In the following listing, find the lines containing "that" and report them.

• _RECORDS SHOWN_:
--
Lemma str_inv_call i err last s : v <> Static -> str_inv s -> callers s !! i = Some (StrThread SIdle last) -> str_inv (set_caller i (StrThread (start_call i err) last) s).
Proof.
  intros Hv Hinv Hi. pose proof (st_threads s Hinv _ _ Hi) as [Ht1 Ht2]. unfold own in Ht1.
  eapply (str_inv_goto s); [done|exact Hi|unfold own, start_call; by destruct v|]. unfold start_call. split; unfold own; destruct v; try done.
  cbn. split_and!; [done| |lia]. by apply Ht1.
Qed.

Lemma str_inv_init n : v <> Static -> str_inv (str_init n).
Proof.
  intros Hv. assert (forall i a, owner (str_init n) i = Some a <-> v = Tls /\ (i < n)%nat /\ a = S i) as Ho.
  { intros i a. unfold owner. cbn. destruct (replicate n (StrThread SIdle None) !! i) as [t|] eqn:Ht.
    - apply lookup_replicate in Ht as [-> Hlt]. cbn. unfold own. destruct v; cbn; rewrite ?lookup_empty; split; try done; [by intros [= <-]|by intros (_ & _ & ->)|by intros ([=] & _)].
    - split; [done|]. intros (_ & Hlt & _). by apply lookup_replicate_None in Ht; lia. }
  assert (forall i, v = Tls -> (i < n)%nat -> bufs (str_init n) !! S i = Some zeros) as Hb.
  { intros i Hver Hlt. unfold str_init. rewrite Hver. cbn. apply elem_of_list_to_map_1.
    - rewrite <- list_fmap_compose. cbn. apply NoDup_fmap_2_strong; [by intros x y _ _ [= ->]|apply NoDup_seq].
    - apply list_elem_of_fmap. exists i. split; [done|]. apply elem_of_seq. lia. }
  split.
  - intros i t Ht. pose proof Ht as Ht'. cbn in Ht'. apply lookup_replicate in Ht' as [-> Hlt]. split; [|done]. intros a Ha.
    assert (owner (str_init n) i = Some a) as (Hver & _ & ->)%Ho by (unfold owner; by rewrite Ht). exists zeros. rewrite Hb by done.
    split_and!; [done|apply length_replicate|apply prefix_nil].
  - intros i j a [_ [_ ->]]%Ho [_ [_ [= ->]]]%Ho. done.
  - intros a. unfold str_init. destruct v eqn:Hver; [done|..|by intros Ha%elem_of_dom_2 || (cbn; rewrite dom_empty; set_solver)]. cbn.
    rewrite dom_list_to_map, elem_of_list_to_set, list_elem_of_fmap. intros ((k & b) & -> & Hin). apply list_elem_of_fmap in Hin as (i & [= -> ->] & Hi%elem_of_seq).
    exists i. apply Ho. split_and!; [done|lia|done].
Qed.

Lemma str_inv_reachable n s : v <> Static -> str_reachable n s -> str_inv s.
Proof.
  intros Hv Hr. unfold str_reachable in Hr. pose proof (str_inv_init n Hv) as Hi. revert Hi. induction Hr as [|s1 s2 s3 H12 _ IH]; [done|]. intros Hi. apply IH.
  destruct H12; [by apply str_inv_call|by eapply str_inv_step|by eapply str_inv_exit].
Qed.

(** ** pthread_once() *)

Record once_inv (s : str_state) : Prop := OnceInv {
  oi_keys : keys s = match s_once s with OnceDone => 1%nat | _ => 0%nat end;
  oi_pc : forall i t, callers s !! i = Some t ->
    match s_pc t with SCreateKey _ => s_once s = OnceRunning i | SGet _ | SAlloc _ | SSet _ _ => s_once s = OnceDone | _ => True end;
  oi_runs : forall i, s_once s = OnceRunning i -> exists err last, callers s !! i = Some (StrThread (SCreateKey err) last)
}.

Lemma once_inv_update s i t t' m sp :
  once_inv s -> callers s !! i = Some t ->
  match s_pc t' with SCreateKey _ => False | SGet _ | SAlloc _ | SSet _ _ => s_once s = OnceDone | _ => True end ->
  (forall err, s_pc t <> SCreateKey err) -> once_inv (StrState m sp (s_once s) (keys s) (<[i := t']> (callers s))).
Proof.
  intros [Hk Hp Hr] Hi Ht' Hne. split; cbn; [done|..].
  - intros j tj. rewrite list_lookup_insert_Some. intros [(-> & <- & _)|[_ Hj]]; [by destruct (s_pc t')|by apply Hp].
  - intros j Hj. destruct (Hr j Hj) as (err & last & Hc). exists err, last. rewrite list_lookup_insert_ne; [done|]. intros ->. rewrite Hi in Hc. injection Hc as ->. by apply (Hne err).
Qed.

Lemma once_inv_step s s' : once_inv s -> str_step s s' -> once_inv s'.
Proof.
  intros Hinv Hs. destruct Hs as [i err last Hi|i s' Hs|i last Hi].
  - eapply (once_inv_update s); [done|exact Hi|by unfold start_call; destruct v|done].
  - unfold strerror_step in Hs. destruct (callers s !! i) as [[pc last]|] eqn:Hi; [|done]. pose proof (oi_pc s Hinv _ _ Hi) as Hpc. 
    destruct pc; try done; cbn in Hpc; repeat case_match; try done; injection Hs as <-; try (by eapply (once_inv_update s); [done|exact Hi|..]); destruct Hinv as [Hk Hp Hr].
    + rewrite H in Hk, Hp. split; cbn; [done|..].
      * intros j tj. rewrite list_lookup_insert_Some. intros [(-> & <- & _)|[Hne Hj]]; [done|]. specialize (Hp _ _ Hj). by destruct (s_pc tj).
      * intros j [= <-]. exists err, last. apply list_lookup_insert_eq. by eapply lookup_lt_Some.
    + split; cbn; [by rewrite Hk, Hpc|..|done]. intros j tj. rewrite list_lookup_insert_Some. intros [(-> & <- & _)|[Hne Hj]]; [done|]. specialize (Hp _ _ Hj). rewrite Hpc in Hp.
      destruct (s_pc tj); try done. by injection Hp.
  - unfold thread_exit. destruct v; [..|destruct (specific s !! i)]; by eapply (once_inv_update s); [done|exact Hi|..].
Qed.

Lemma once_inv_rtc s s' : once_inv s -> rtc str_step s s' -> once_inv s'.
Proof. intros Hi Hr. revert Hi. induction Hr as [|s1 s2 s3 H12 _ IH]; [done|]. intros Hi. by eapply IH, once_inv_step. Qed.

Lemma once_inv_reachable n s : str_reachable n s -> once_inv s.
Proof.
  apply once_inv_rtc. split; cbn; [done| |done]. intros i t [-> _]%lookup_replicate. done.
Qed.

(** ** Calls return *)

(** A bound on the steps that a thread has still to make in its call. *)
Definition steps_left (pc : str_pc) : nat :=
  match pc with
  | SIdle | SEnd => 0 | SOnce _ => 262 | SCreateKey _ => 261 | SGet _ => 260 | SAlloc _ => 259 | SSet _ _ => 258
  | SWrite err _ k => S (length (error_bytes err) - k)
  end.

Definition calling (pc : str_pc) : option Z :=
  match pc with SIdle | SEnd => None | SOnce e | SCreateKey e | SGet e | SAlloc e | SSet e _ | SWrite e _ _ => Some e end.

(** Thread [i] makes a step of its call for [err]: it comes closer to the end, or it
    returns; the other threads are as before. *)
Lemma strerror_step_closer i s s' pc last err :
  strerror_step i s = Some s' -> callers s !! i = Some (StrThread pc last) -> calling pc = Some err ->
  exists t', callers s' = <[i := t']> (callers s) /\ (steps_left (s_pc t') < steps_left pc)%nat /\
    (s_last t' = last /\ calling (s_pc t') = Some err \/ s_pc t' = SIdle /\ exists buf, s_last t' = Some (err, buf)).
Proof.
  intros Hs Hi Hc. unfold strerror_step in Hs. rewrite Hi in Hs. pose proof (error_bytes_length err) as Hlen. unfold MAX_ERROR_LEN in Hlen.
  destruct pc as [|e|e|e|e|e b|e b k|]; try done; injection Hc as <-; repeat case_match; try done; injection Hs as <-; (eexists; split; [cbn; reflexivity|]); cbn; try (split; [lia|by left]).
  - split; [|by left]. apply lookup_lt_Some in H. lia.
  - split; [lia|right]. eauto.
  - split; [lia|right]. eauto.
Qed.

(** A thread that waits waits for a thread that can go on. *)
Lemma waits_for_runner i s pc last err :
  once_inv s -> callers s !! i = Some (StrThread pc last) -> calling pc = Some err -> strerror_step i s = None ->
  exists j, s_once s = OnceRunning j /\ strerror_step j s <> None.
Proof.
  intros Hinv Hi Hc Hs. unfold strerror_step in Hs. rewrite Hi in Hs. destruct pc; try done; repeat case_match; try done.
  exists i0. split; [done|]. destruct (oi_runs s Hinv i0) as (e & l & Hr); [done|]. unfold strerror_step. by rewrite Hr.
Qed.

(** When no other thread is in createKey(), a call returns within 300 steps. *)
Lemma complete_returns fuel i s pc last err :
  once_inv s -> (forall j, s_once s = OnceRunning j -> j = i) -> callers s !! i = Some (StrThread pc last) -> calling pc = Some err -> (steps_left pc <= fuel)%nat ->
  exists buf, callers (complete fuel i s) = <[i := StrThread SIdle (Some (err, buf))]> (callers s) /\ rtc str_step s (complete fuel i s).
Proof.
  revert s pc last. induction fuel as [|fuel IH]; intros s pc last Hinv Honce Hi Hc Hle; [destruct pc; cbn in *; done || lia|]. cbn [complete].
  destruct (strerror_step i s) as [s'|] eqn:Hs.
  - destruct (strerror_step_closer _ _ _ _ _ _ Hs Hi Hc) as ([pc' last'] & Hcall & Hless & Hcase). cbn in Hless, Hcase.
    assert (callers s' !! i = Some (StrThread pc' last')) as Hi' by (rewrite Hcall; apply list_lookup_insert_eq; by eapply lookup_lt_Some).
    assert (str_step s s') as Hstep by (by eapply str_goes). assert (once_inv s') as Hinv' by (by eapply once_inv_step).
    destruct Hcase as [[-> Hc']|(-> & buf & ->)].
    + destruct (IH s' pc' last Hinv') as (buf & Hb & Hr); [|done|done|lia|].
      * intros j Hj. destruct (oi_runs s' Hinv' j Hj) as (e & l & Hl). rewrite Hcall in Hl. destruct (decide (j = i)) as [|Hne]; [done|].
        rewrite list_lookup_insert_ne in Hl by done. by apply Honce, (oi_pc s Hinv _ _ Hl).
      * exists buf. rewrite Hb, Hcall, list_insert_insert_eq. split; [done|]. by eapply rtc_l.
    + exists buf. assert (strerror_step i s' = None) as Hno by (unfold strerror_step; by rewrite Hi'). destruct fuel; cbn; rewrite ?Hno; (split; [done|by eapply rtc_once]).
  - destruct (waits_for_runner _ _ _ _ _ Hinv Hi Hc Hs) as (j & Hj & Hgo). by rewrite (Honce _ Hj) in Hgo.
Qed.

Lemma call_returns i err last s :
  once_inv s -> (forall j, s_once s <> OnceRunning j) -> callers s !! i = Some (StrThread SIdle last) ->
  exists buf, callers (call_strerror i err s) = <[i := StrThread SIdle (Some (err, buf))]> (callers s) /\ rtc str_step s (call_strerror i err s) /\
    once_inv (call_strerror i err s) /\ (forall j, s_once (call_strerror i err s) <> OnceRunning j).
Proof.
  intros Hinv Hno Hi. unfold call_strerror. rewrite Hi. assert (str_step s (set_caller i (StrThread (start_call i err) last) s)) as Hstep by (by apply str_call).
  destruct (complete_returns 300 i (set_caller i (StrThread (start_call i err) last) s) (start_call i err) last err) as (buf & Hb & Hr).
  - by eapply once_inv_step.
  - intros j Hj. by destruct (Hno j).
  - apply list_lookup_insert_eq. by eapply lookup_lt_Some.
  - by unfold start_call; destruct v.
  - pose proof (error_bytes_length err). unfold start_call, MAX_ERROR_LEN in *. destruct v; cbn; lia.
  - exists buf. change (callers (set_caller i ?x s)) with (<[i := x]> (callers s)) in Hb. rewrite list_insert_insert_eq in Hb. assert (rtc str_step s (complete 300 i (set_caller i (StrThread (start_call i err) last) s))) as Hr' by (by eapply rtc_l).
    assert (once_inv (complete 300 i (set_caller i (StrThread (start_call i err) last) s))) as Hinv' by (by eapply once_inv_rtc).
    split_and!; [done..|]. intros j Hj. destruct (oi_runs _ Hinv' j Hj) as (e & l & Hl). rewrite Hb in Hl. destruct (decide (j = i)) as [->|Hne].
    + by rewrite list_lookup_insert_eq in Hl by (by eapply lookup_lt_Some).
    + rewrite list_lookup_insert_ne in Hl by done. by apply (Hno j), (oi_pc s Hinv _ _ Hl).
Qed.

Lemma held_text_at s i pc err a b : callers s !! i = Some (StrThread pc (Some (err, a))) -> bufs s !! a = Some b -> held_text i s = Some (cstring_of b).
Proof. intros Hi Hb. unfold held_text. rewrite Hi. cbn. by rewrite Hb. Qed.

(** strerror_test: main still finds its own message. *)
Lemma strerror_test_keeps mainErr otherErr : v <> Static -> strerror_test mainErr otherErr = Some (error_text mainErr).
Proof.
  intros Hv. assert (once_inv (str_init 2)) as H0 by (by apply (once_inv_reachable 2), rtc_refl).
  destruct (call_returns 0 mainErr None (str_init 2)) as (b1 & Hc1 & Hr1 & Ho1 & Hn1); [done..|].
  destruct (call_returns 1 otherErr None (call_strerror 0 mainErr (str_init 2))) as (b2 & Hc2 & Hr2 & Ho2 & Hn2); [done|done|by rewrite Hc1|].
  unfold strerror_test. set (s2 := call_strerror 1 otherErr (call_strerror 0 mainErr (str_init 2))) in *. rewrite Hc1 in Hc2. cbn in Hc2.
  assert (str_reachable 2 (thread_exit 1 s2)) as Hr.
  { unfold str_reachable. eapply rtc_r; [by etrans|]. eapply (str_exit _ 1). by rewrite Hc2. }
  pose proof (str_inv_reachable _ _ Hv Hr) as Hinv.
  assert (callers (thread_exit 1 s2) !! 0%nat = Some (StrThread SIdle (Some (mainErr, b1)))) as H3.
  { unfold thread_exit. destruct v; [..|destruct (specific s2 !! 1%nat)]; cbn; by rewrite Hc2. }
  destruct (st_threads _ Hinv _ _ H3) as [_ Ht]. destruct (Ht _ _ eq_refl) as (_ & b & Hb & _ & Hpre).
  rewrite (held_text_at _ _ _ _ _ _ H3 Hb). by rewrite (prefix_text _ _ Hpre).
Qed.
End Strerror.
--
• _RESPONSE TO THIS EXERCISE_:
(** A bound on the steps that a thread has still to make in its call. *)
(** A thread that waits waits for a thread that can go on. *)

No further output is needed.